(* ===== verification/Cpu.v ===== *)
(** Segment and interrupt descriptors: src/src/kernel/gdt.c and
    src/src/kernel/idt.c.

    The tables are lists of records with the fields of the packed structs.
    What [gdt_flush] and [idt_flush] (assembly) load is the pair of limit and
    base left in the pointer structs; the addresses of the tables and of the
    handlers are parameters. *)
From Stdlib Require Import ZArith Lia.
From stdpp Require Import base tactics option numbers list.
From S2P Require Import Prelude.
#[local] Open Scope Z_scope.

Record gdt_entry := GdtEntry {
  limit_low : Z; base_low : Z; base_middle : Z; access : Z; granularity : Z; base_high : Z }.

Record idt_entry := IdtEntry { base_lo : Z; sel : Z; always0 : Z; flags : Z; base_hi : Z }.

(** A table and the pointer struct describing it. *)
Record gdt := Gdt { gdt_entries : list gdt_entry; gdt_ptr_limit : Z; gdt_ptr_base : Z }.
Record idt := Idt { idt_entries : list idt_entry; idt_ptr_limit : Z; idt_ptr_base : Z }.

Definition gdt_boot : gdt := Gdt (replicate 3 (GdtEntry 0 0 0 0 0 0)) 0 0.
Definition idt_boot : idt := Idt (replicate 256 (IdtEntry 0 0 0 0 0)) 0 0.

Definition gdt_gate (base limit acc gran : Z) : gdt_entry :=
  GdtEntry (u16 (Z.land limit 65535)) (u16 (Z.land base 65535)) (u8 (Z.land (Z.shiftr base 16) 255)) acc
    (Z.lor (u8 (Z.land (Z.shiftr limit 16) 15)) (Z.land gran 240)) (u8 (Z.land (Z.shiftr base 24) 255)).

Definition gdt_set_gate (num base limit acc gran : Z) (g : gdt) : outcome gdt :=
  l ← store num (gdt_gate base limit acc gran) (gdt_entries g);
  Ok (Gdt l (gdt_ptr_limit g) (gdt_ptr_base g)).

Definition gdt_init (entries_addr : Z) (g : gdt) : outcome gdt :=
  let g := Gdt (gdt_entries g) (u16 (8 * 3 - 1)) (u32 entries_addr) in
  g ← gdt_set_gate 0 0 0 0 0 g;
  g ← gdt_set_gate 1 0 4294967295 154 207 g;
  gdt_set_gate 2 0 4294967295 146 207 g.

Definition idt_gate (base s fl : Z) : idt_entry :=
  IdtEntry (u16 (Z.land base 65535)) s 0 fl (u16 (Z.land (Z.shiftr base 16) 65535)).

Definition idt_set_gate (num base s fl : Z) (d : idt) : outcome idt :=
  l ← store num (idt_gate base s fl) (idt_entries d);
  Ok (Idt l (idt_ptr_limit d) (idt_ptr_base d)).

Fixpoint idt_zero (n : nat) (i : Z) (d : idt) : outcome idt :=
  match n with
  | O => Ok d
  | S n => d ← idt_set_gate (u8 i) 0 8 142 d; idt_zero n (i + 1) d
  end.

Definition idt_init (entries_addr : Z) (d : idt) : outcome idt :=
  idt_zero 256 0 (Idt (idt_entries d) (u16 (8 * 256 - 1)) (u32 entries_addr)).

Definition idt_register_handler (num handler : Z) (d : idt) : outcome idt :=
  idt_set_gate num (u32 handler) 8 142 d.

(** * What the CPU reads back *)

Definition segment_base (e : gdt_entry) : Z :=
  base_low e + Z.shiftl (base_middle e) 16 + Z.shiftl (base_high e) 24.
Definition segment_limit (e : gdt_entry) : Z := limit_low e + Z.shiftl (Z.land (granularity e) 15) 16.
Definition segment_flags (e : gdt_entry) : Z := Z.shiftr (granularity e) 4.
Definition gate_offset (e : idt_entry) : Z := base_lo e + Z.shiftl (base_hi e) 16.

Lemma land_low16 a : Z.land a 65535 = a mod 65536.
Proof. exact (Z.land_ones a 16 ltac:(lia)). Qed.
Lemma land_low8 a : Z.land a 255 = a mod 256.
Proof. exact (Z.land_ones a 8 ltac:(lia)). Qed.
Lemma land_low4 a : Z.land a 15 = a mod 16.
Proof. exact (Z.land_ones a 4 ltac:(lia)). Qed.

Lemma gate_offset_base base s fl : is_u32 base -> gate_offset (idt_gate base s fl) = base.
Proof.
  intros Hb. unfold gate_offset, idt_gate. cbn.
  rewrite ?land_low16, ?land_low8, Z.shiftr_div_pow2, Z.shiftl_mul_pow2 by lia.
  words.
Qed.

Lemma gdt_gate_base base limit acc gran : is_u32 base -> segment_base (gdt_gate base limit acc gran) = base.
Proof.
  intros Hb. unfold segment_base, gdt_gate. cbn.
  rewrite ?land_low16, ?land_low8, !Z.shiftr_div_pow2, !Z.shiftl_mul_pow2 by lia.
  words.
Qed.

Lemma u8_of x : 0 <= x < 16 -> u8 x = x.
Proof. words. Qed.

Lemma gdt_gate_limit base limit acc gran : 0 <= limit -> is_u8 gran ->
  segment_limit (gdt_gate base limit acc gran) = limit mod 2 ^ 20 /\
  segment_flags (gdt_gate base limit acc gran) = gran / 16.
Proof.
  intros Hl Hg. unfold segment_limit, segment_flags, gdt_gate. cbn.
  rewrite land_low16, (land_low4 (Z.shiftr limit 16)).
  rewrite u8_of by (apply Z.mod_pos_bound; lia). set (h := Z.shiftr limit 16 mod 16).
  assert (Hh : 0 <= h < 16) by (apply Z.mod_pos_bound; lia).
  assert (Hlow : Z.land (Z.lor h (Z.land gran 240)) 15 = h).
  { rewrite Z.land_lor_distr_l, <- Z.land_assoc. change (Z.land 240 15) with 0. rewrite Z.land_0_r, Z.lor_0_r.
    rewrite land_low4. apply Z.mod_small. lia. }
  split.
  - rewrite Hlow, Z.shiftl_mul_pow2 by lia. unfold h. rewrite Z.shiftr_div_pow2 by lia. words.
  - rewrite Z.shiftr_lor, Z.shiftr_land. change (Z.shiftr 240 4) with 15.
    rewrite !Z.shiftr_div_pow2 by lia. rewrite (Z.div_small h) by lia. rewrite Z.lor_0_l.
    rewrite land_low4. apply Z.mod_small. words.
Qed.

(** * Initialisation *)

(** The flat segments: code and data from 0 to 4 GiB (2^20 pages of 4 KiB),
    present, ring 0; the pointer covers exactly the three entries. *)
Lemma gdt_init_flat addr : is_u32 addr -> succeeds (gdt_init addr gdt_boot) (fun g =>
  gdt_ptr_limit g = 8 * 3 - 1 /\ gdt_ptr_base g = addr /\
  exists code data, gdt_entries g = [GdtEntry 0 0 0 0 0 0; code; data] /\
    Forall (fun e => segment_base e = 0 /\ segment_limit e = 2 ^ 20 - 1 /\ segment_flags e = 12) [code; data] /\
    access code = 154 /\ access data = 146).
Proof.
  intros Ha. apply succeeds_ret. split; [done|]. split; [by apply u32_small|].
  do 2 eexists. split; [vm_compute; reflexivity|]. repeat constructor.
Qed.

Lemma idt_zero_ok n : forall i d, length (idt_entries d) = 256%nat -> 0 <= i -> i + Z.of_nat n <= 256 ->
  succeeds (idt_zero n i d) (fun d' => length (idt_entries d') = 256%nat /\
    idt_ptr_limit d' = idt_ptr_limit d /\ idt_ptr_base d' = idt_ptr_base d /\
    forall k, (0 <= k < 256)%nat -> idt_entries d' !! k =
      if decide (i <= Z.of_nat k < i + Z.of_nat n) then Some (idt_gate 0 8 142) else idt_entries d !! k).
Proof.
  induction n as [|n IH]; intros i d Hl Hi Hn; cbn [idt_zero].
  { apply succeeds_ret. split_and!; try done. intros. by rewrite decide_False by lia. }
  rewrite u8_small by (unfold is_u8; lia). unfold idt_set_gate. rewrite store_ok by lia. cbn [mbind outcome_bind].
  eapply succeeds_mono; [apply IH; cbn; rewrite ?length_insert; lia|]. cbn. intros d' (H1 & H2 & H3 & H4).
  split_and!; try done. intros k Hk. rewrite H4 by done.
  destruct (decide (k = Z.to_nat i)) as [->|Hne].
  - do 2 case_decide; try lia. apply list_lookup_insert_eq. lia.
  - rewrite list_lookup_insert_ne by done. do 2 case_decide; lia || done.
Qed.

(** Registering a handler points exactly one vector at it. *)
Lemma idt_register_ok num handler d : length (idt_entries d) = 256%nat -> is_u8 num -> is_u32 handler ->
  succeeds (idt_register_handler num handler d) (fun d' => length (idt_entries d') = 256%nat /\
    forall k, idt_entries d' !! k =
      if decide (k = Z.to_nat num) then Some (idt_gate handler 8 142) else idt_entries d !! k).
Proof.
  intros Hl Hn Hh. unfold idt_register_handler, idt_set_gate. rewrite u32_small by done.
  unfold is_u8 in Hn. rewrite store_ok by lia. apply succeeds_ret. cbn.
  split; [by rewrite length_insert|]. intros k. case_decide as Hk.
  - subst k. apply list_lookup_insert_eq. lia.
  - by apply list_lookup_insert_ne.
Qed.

*Work instruction*
Please transcribe exactly the lines above from the line that has "rewrite land_low16, (land_low4" up to and including the line that has "- rewrite Z.shiftr_lor, Z.shiftr_land."; no other line belongs in the answer.

*Answer to this task*
  rewrite land_low16, (land_low4 (Z.shiftr limit 16)).
  rewrite u8_of by (apply Z.mod_pos_bound; lia). set (h := Z.shiftr limit 16 mod 16).
  assert (Hh : 0 <= h < 16) by (apply Z.mod_pos_bound; lia).
  assert (Hlow : Z.land (Z.lor h (Z.land gran 240)) 15 = h).
  { rewrite Z.land_lor_distr_l, <- Z.land_assoc. change (Z.land 240 15) with 0. rewrite Z.land_0_r, Z.lor_0_r.
    rewrite land_low4. apply Z.mod_small. lia. }
  split.
  - rewrite Hlow, Z.shiftl_mul_pow2 by lia. unfold h. rewrite Z.shiftr_div_pow2 by lia. words.
  - rewrite Z.shiftr_lor, Z.shiftr_land. change (Z.shiftr 240 4) with 15.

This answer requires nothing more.